The areas of practice where the provider should make improvements are:-

  • Establish effective systems and processes to ensure good governance in accordance with the fundamental standards of care, in particular with regards to addressing continuing patient concerns highlighted in the National GP Patient Survey scores.
  • Continue to review how patients with caring responsibilities are identified and recorded on the clinical system to ensure information, advice and support is available to them.

Professor Steve Field (CBE FRCP FFPH FRCGP) 

Chief Inspector of General Practice

12 January 2017

During a routine inspection

Letter from the Chief Inspector of General Practice

We carried out an announced comprehensive inspection at The New Medical Centre on 12 January 2017. Overall the practice is rated as Requires Improvement.

Our key findings across all the areas we inspected were as follows:

  • Staff were aware of current evidence based guidance. Staff had been trained to provide them with the skills and knowledge to deliver effective care and treatment.
  • There was an open and transparent approach to safety and a system in place for reporting and recording significant events.
  • Not all of the patients we received feedback from said they found it easy to make an appointment with the practice.
  • Results from the National GP Patient Survey showed patients were treated with compassion, dignity and respect and were involved in their care and decisions about their treatment.
  • Information about services and how to complain was available. Improvements were made to the quality of care as a result of complaints and concerns; however this learning was not shared with all members of staff.
  • The practice had good facilities and was well equipped to treat patients and meet their needs.
  • Patients rated their overall experience at the practice lower than the Clinical Commissioning Group (CCG) and national averages.
  • There was a leadership structure and staff felt supported by management. The practice proactively sought feedback from staff and patients, which it acted on.
  • The provider was aware of the requirements of the duty of candour.
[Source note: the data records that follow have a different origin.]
(** ** Constraints of types *)
Definition constraint_eqb (a b : Constraint Z) : bool :=
  description_eqb (description a) (description b) && (source a =? source b).
Definition same_category (a b : Constraint Z) : bool :=
  bool_decide (constraint_category (description a) = constraint_category (description b)).
Definition add_constraint (type_ : Z) (all_constraints : list (Constraint Z)) (constraint : Constraint Z) : list (Constraint Z) :=
  match scope_of (description constraint) with
  | SingleInstanceOfType =>
      if source constraint =? type_ then set_insert constraint_eqb constraint all_constraints else all_constraints
  | AllInstancesOfTypeOrSubtypes =>
      let all_constraints :=
        match List.find (λ saved, same_category saved constraint) (iter_set all_constraints) with
        | Some duplicate => List.filter (λ c, negb (constraint_eqb duplicate c)) all_constraints
        | None => all_constraints
        end in
      set_insert constraint_eqb constraint all_constraints
  | SingleInstanceOfTypeOrSubtype | AllInstancesOfSiblingTypeOrSubtypes => set_insert constraint_eqb constraint all_constraints
  end.
Definition add_annotation (type_ curr_type : Z) (all_constraints : list (Constraint Z)) (annotation : Annotation) : list (Constraint Z) :=
  fold_left (add_constraint type_) (List.map (λ d, mk_Constraint d curr_type) (iter_set (from_annotation annotation))) all_constraints.
Fixpoint constraints_loop (n fuel : nat) (K : Kind) (type_ : Z) (all_constraints : list (Constraint Z)) (type_opt : option Z)
    (s : WriteSnapshot) : read (list (Constraint Z)) :=
  match n with
  | O => Panic
  | S n =>
      match type_opt with
      | None => Val all_constraints
      | Some curr_type =>
          declared_annotations ← get_type_annotations_declared fuel K curr_type s;
          let all_constraints := fold_left (add_annotation type_ curr_type) (iter_set declared_annotations) all_constraints in
          type_opt ← TypeReader.get_supertype fuel (type_of_kind K) curr_type s;
          constraints_loop n fuel K type_ all_constraints type_opt s
      end
  end.
Definition get_type_constraints (fuel : nat) (K : Kind) (type_ : Z) (s : WriteSnapshot) : read (list (Constraint Z)) :=
  constraints_loop fuel fuel K type_ [] (Some type_) s.
(** The filters by category; [find] of one. *)
Definition by_category {S} (c : ConstraintCategory) (l : list (Constraint S)) : list (Constraint S) :=
  List.filter (λ x, bool_decide (constraint_category (description x) = c)) l.
Definition get_abstract_constraint {S} (l : list (Constraint S)) : option (Constraint S) := head (by_category KAbstract (iter_set l)).
Definition get_constraints_regex (fuel : nat) (attribute_type : Z) (s : WriteSnapshot) : read (list (Constraint Z)) :=
  l ← get_type_constraints fuel KAttribute attribute_type s; Val (by_category KRegex (l : list (Constraint Z))).
Definition get_constraints_range (fuel : nat) (attribute_type : Z) (s : WriteSnapshot) : read (list (Constraint Z)) :=
  l ← get_type_constraints fuel KAttribute attribute_type s; Val (by_category KRange (l : list (Constraint Z))).
Definition get_constraints_values (fuel : nat) (attribute_type : Z) (s : WriteSnapshot) : read (list (Constraint Z)) :=
  l ← get_type_constraints fuel KAttribute attribute_type s; Val (by_category KValues (l : list (Constraint Z))).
Examples we reviewed showed the practice complied with these requirements.
  • Data from the Quality and Outcomes Framework (QOF) showed patient outcomes were below the CCG and the national averages.

The area where the provider must make improvements are:

  • Ensure effective and sustainable governance systems and processes are implemented to monitor the practice performance and the quality of services provided, in particular in relation to establishing an action plan to address the low Quality and Outcomes Framework (QOF) scores achieved by the practice.

In addition the provider should:

  • Ensure that all members of staff conduct information governance training.
  • Devise an action plan to address patient concerns as highlighted by low scores contained within the National GP Patient Survey.
  • Ensure joined up working between the partners and the practice management in order that all aspects of practice governance and performance are viewed as a whole.
  • Devise a system to regularly monitor unplanned admissions of patients on the practice list.
  • Review how patients with caring responsibilities are identified and recorded on the clinical system to ensure information, advice and support is available to them.
  • Ensuring that prescription forms are securely stored at all times.
  • Share learning gained from significant events and complaints with all staff.